*** Begin section ***
(* ===== verification/Sort.v ===== *)
(** The heap sort of lib/sort.c and the binary search of lib/bsearch.c, on
    arrays of elements at byte offsets. *)
From Stdlib Require Import ZArith Lia Bool.
From stdpp Require Import base list.
From S2P Require Import Prelude.

Local Open Scope Z_scope.
Local Open Scope kint_scope.

(** ** Swapping elements *)

(** [w] bytes at offset [n] of two elements change places. *)
Definition swap_at {B} (w n : nat) (e : list B * list B) : list B * list B :=
  let '(a, b) := e in
  (take n a ++ take w (drop n b) ++ drop (n + w) a, take n b ++ take w (drop n a) ++ drop (n + w) b).

(** The loop over [k] chunks of [w] bytes, from the last one. *)
Fixpoint swap_chunks {B} (w k : nat) (e : list B * list B) : list B * list B :=
  match k with
  | O => e
  | S k => swap_chunks w k (swap_at w (k * w) e)
  end.

Definition swap_words_64 {B} (a b : list B) (n : Z) : list B * list B := swap_chunks 8 (Z.to_nat (n / 8)) (a, b).
Definition swap_words_32 {B} (a b : list B) (n : Z) : list B * list B := swap_chunks 4 (Z.to_nat (n / 4)) (a, b).
Definition swap_bytes {B} (a b : list B) (n : Z) : list B * list B := swap_chunks 1 (Z.to_nat n) (a, b).

(** With CONFIG_HAVE_EFFICIENT_UNALIGNED_ACCESS only the size counts. *)
Definition is_aligned (efficient : bool) (base size align : Z) : bool :=
  ((if efficient then u8 size else u8 size .| u8 base) .& (align - 1)) =? 0.

(** What [sort_r] picks when it is given no function of its own. *)
Definition do_swap {B} (efficient : bool) (base : Z) (a b : list B) (size : Z) : list B * list B :=
  if is_aligned efficient base size 8 then swap_words_64 a b size
  else if is_aligned efficient base size 4 then swap_words_32 a b size
  else swap_bytes a b size.

(** ** Heap sort *)

(** [lsbit] has the width of an unsigned int. *)
Definition parent (i lsbit size : Z) : Z :=
  let i := u64 (i - size) in
  let i := u64 (i - (size .& u64 (- (i .& lsbit)))) in
  i / 2.

Section Sort.
Context {A : Type} `{Inhabited A} (cmp : A -> A -> Z) (size : Z).

Definition lsbit : Z := u32 (size .& u64 (- size)).

(** The array is a list of elements, [at_ l i] the one at the byte offset [i]. *)
Definition at_ (l : list A) (i : Z) : A := l !!! Z.to_nat (i / size).

(** The swap, of whole elements. *)
Definition swap (l : list A) (i j : Z) : list A :=
  let x := at_ l i in let y := at_ l j in
  <[Z.to_nat (j / size) := x]> (<[Z.to_nat (i / size) := y]> l).

(** Down to a leaf, always to the larger child. *)
Fixpoint descend (fuel : nat) (l : list A) (n b : Z) : option Z :=
  match fuel with
  | O => None
  | S fuel =>
    let c := u64 (2 * b + size) in
    let d := u64 (c + size) in
    if d <? n then descend fuel l n (if cmp (at_ l c) (at_ l d) >=? 0 then c else d)
    else Some (if d =? n then c else b)
  end.

(** Up again to the place of the element at [a]. *)
Fixpoint backtrack (fuel : nat) (l : list A) (a b : Z) : option Z :=
  match fuel with
  | O => None
  | S fuel => if negb (b =? a) && (cmp (at_ l a) (at_ l b) >=? 0) then backtrack fuel l a (parent b lsbit size) else Some b
  end.

(** The elements on the path move up, the one at [a] to [c]. *)
Fixpoint shift (fuel : nat) (l : list A) (a b c : Z) : option (list A) :=
  match fuel with
  | O => None
  | S fuel => if b =? a then Some l else let b := parent b lsbit size in shift fuel (swap l b c) a b c
  end.

Definition sift (l : list A) (n a : Z) : option (list A) :=
  b ← descend (S (length l)) l n a;
  b ← backtrack (S (length l)) l a b;
  shift (S (length l)) l a b b.

(** [a] is above 0 while the heap is built. *)
Fixpoint sort_loop (fuel : nat) (l : list A) (n a : Z) : option (list A) :=
  match fuel with
  | O => None
  | S fuel =>
    if negb (a =? 0) then
      let a := u64 (a - size) in
      l ← sift l n a; sort_loop fuel l n a
    else
      let n := u64 (n - size) in
      if negb (n =? 0) then l ← sift (swap l 0 n) n a; sort_loop fuel l n a
      else Some l
  end.

Definition sort_r (l : list A) : option (list A) :=
  let num := Z.of_nat (length l) in
  let n := u64 (num * size) in
  let a := u64 (num / 2 * size) in
  if a =? 0 then Some l else sort_loop (2 * length l) l n a.
End Sort.

(** ** Binary search *)

(** From the element at [base] on, [num] elements; the result is the offset of
    the one found. *)
Fixpoint __inline_bsearch {K A} `{Inhabited A} (fuel : nat) (cmp : K -> A -> Z) (key : K) (l : list A) (base num size : Z) : option (option Z) :=
  match fuel with
  | O => None
  | S fuel =>
    if num >? 0 then
      let pivot := base + Z.shiftr num 1 * size in
      let result := cmp key (at_ size l pivot) in
      if result =? 0 then Some (Some pivot)
      else if result >? 0 then __inline_bsearch fuel cmp key l (pivot + size) (Z.shiftr (num - 1) 1) size
      else __inline_bsearch fuel cmp key l base (Z.shiftr num 1) size
    else Some None
  end.

Definition bsearch {K A} `{Inhabited A} (cmp : K -> A -> Z) (key : K) (l : list A) (size : Z) : option (option Z) :=
  __inline_bsearch (S (length l)) cmp key l 0 (Z.of_nat (length l)) size.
*** End section ***
_Exercise directions:_
Among the lines of the listing above, which ones contain the word "result"? Show them.

_Solution:_
(** From the element at [base] on, [num] elements; the result is the offset of
      let result := cmp key (at_ size l pivot) in
      if result =? 0 then Some (Some pivot)
      else if result >? 0 then __inline_bsearch fuel cmp key l (pivot + size) (Z.shiftr (num - 1) 1) size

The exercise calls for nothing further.